Jointly modelling multiple ancestral populations using GWAS summary data improves causal inference

Population diversity contributing towards genome wide association studies is increasing, which has invited the expansion of causal inference through Mendelian randomization (MR) to multiple populations. Here we show that multi-ancestry MR can easily lead to causal effect estimates being inconsistent between ancestral groups if not performed appropriately. We introduce an analytical framework to manage these issues. It also handles disparities in statistical power for instrument identification between ancestries, and leverages instances of population-specific instrument effects to model horizontal pleiotropy, helping to examine a core MR assumption.
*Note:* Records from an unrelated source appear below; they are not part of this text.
Definition visit_starts_with (reference : BoundReference) (datum : Datum) :
    SR Cache RowSelection :=
  let! datum := sr_lift (InclusiveMetrics.expect_string datum) in
  calc_row_selection (field_id (ref_field reference)) (starts_with_page datum) CantMatch.

Definition visit_not_starts_with (reference : BoundReference) (datum : Datum) :
    SR Cache RowSelection :=
  let! prefix := sr_lift (InclusiveMetrics.expect_string datum) in
  calc_row_selection (field_id (ref_field reference)) (not_starts_with_page prefix) MightMatch.

Definition visit_in (reference : BoundReference) (literals : list Datum) :
    SR Cache RowSelection :=
  if IN_PREDICATE_LIMIT <? Z.of_nat (length literals) then sr_lift select_all_rows
  else calc_row_selection (field_id (ref_field reference)) (in_page literals) CantMatch.

Definition PageIndexEvaluator : BoundPredicateVisitor (SR Cache) RowSelection :=
  {| always_true := sr_lift select_all_rows;
     always_false := sr_lift skip_all_rows;
     and lhs rhs := mret (selection_intersection lhs rhs);
     or lhs rhs := mret (selection_union lhs rhs);
     not _ := mthrow (Error Unexpected);
     is_null reference _ :=
       calc_row_selection (field_id (ref_field reference)) is_null_page MightMatch;
     not_null reference _ :=
       calc_row_selection (field_id (ref_field reference)) not_null_page CantMatch;
     is_nan reference _ := sr_lift (visit_is_nan reference);
     not_nan _ _ := sr_lift select_all_rows;
     less_than reference datum _ := visit_inequality reference datum datum_lt true;
     less_than_or_eq reference datum _ := visit_inequality reference datum datum_le true;
     greater_than reference datum _ := visit_inequality reference datum datum_gt false;
     greater_than_or_eq reference datum _ := visit_inequality reference datum datum_ge false;
     eq reference datum _ :=
       calc_row_selection (field_id (ref_field reference)) (eq_page datum) CantMatch;
     not_eq _ _ _ := sr_lift select_all_rows;
     starts_with reference datum _ := visit_starts_with reference datum;
     not_starts_with reference datum _ := visit_not_starts_with reference datum;
     in_ reference literals _ := visit_in reference literals;
     not_in _ _ _ := sr_lift select_all_rows |}.

Definition page_index_eval (filter : BoundPredicate) : result (list RowSelector) :=
  if num_rows row_group_metadata =? 0 then Ok []
  else
    let? visited := visit PageIndexEvaluator filter ∅ in
    Ok (selection_iter (fst visited)).

End evaluator.

(** ** The entries of a page index *)

(** What the page predicates see of a page. *)
Record PageEntry := mkPageEntry {
  entry_min : option Datum;
  entry_max : option Datum;
  entry_nulls : option Z;
  entry_rows : Z;
}.
Definition ask (predicate : PagePredicate) (e : PageEntry) : result bool :=
  predicate (entry_min e) (entry_max e) (from_row_and_null_counts (entry_rows e) (entry_nulls e)).

Definition read_pages {T} (literal : T -> result PrimitiveLiteral.t) (ty : PrimitiveType.t)
    (idx : ColumnIndex T) (row_counts : list Z) : result (list PageEntry) :=
  mapR (fun '(i, (min, max), row_count) =>
    let? min := opt_try min (fun val => mkDatum ty <$> literal val) in
    let? max := opt_try max (fun val => mkDatum ty <$> literal val) in
    Ok (mkPageEntry min max (index_null_count idx i) row_count)) (index_pages idx row_counts).

(** The entries of a column; [None] where the code selects all rows or gives up. *)
Definition column_entries (ty : PrimitiveType.t) (column_index : ColumnIndexMetaData.t)
    (row_counts : list Z) : option (result (list PageEntry)) :=
  match column_index with
  | ColumnIndexMetaData.BOOLEAN idx =>
      Some (read_pages (fun v => Ok (PrimitiveLiteral.Boolean v)) ty idx row_counts)
  | ColumnIndexMetaData.INT32 idx =>
      Some (read_pages (fun v => Ok (PrimitiveLiteral.Int v)) ty idx row_counts)
  | ColumnIndexMetaData.INT64 idx =>
      Some (read_pages (fun v => Ok (PrimitiveLiteral.Long v)) ty idx row_counts)
  | ColumnIndexMetaData.FLOAT idx =>
      Some (read_pages (fun v => Ok (PrimitiveLiteral.Float v)) ty idx row_counts)
  | ColumnIndexMetaData.DOUBLE idx =>
      Some (read_pages (fun v => Ok (PrimitiveLiteral.Double v)) ty idx row_counts)
  | ColumnIndexMetaData.BYTE_ARRAY idx =>
      Some (read_pages (fun v => PrimitiveLiteral.String <$> unwrap (from_utf8 v)) ty idx row_counts)
  | _ => None
  end.

Lemma apply_to_entries {T} (literal : T -> result PrimitiveLiteral.t) p ty idx counts es :
  read_pages literal ty idx counts = Ok es ->
  apply_to_pages literal p ty idx counts = mapR (ask p) es.
Proof.
  unfold read_pages, apply_to_pages. generalize (index_pages idx counts) as l.
  intros l. revert es. induction l as [|[[i [mn mx]] rc] l IH]; intros es; [by intros [= <-]|].
  cbn [mapR]. intros (e & (mn' & E1 & (mx' & E2 & [= <-])%bind_Ok)%bind_Ok
    & (es' & E3 & [= <-])%bind_Ok)%bind_Ok.
  cbn [mapR]. rewrite E1, (IH _ E3). cbn [mbind result_bind]. rewrite E2. reflexivity.
Qed.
We apply our framework to a series of cardiometabolic and behavioural exposures and outcome trait pairs combining European and East Asian samples, which indicate that SNP-exposure, exposure-outcome and horizontal pleiotropic effects tend to be relatively consistent across these ancestral groups, though with some notable apparent discrepancies which are likely driven by gene by gene or environment interactions. We also examine the relationship between LDL cholesterol and stroke across a broader set of ancestral groups which again, after accounting for biasing mechanisms, illustrates overall consistency of effects across ancestral groups. Our results suggest differential health outcomes are more likely driven by differential distributions of risk factors than mechanisms that would change susceptibility to risk factors.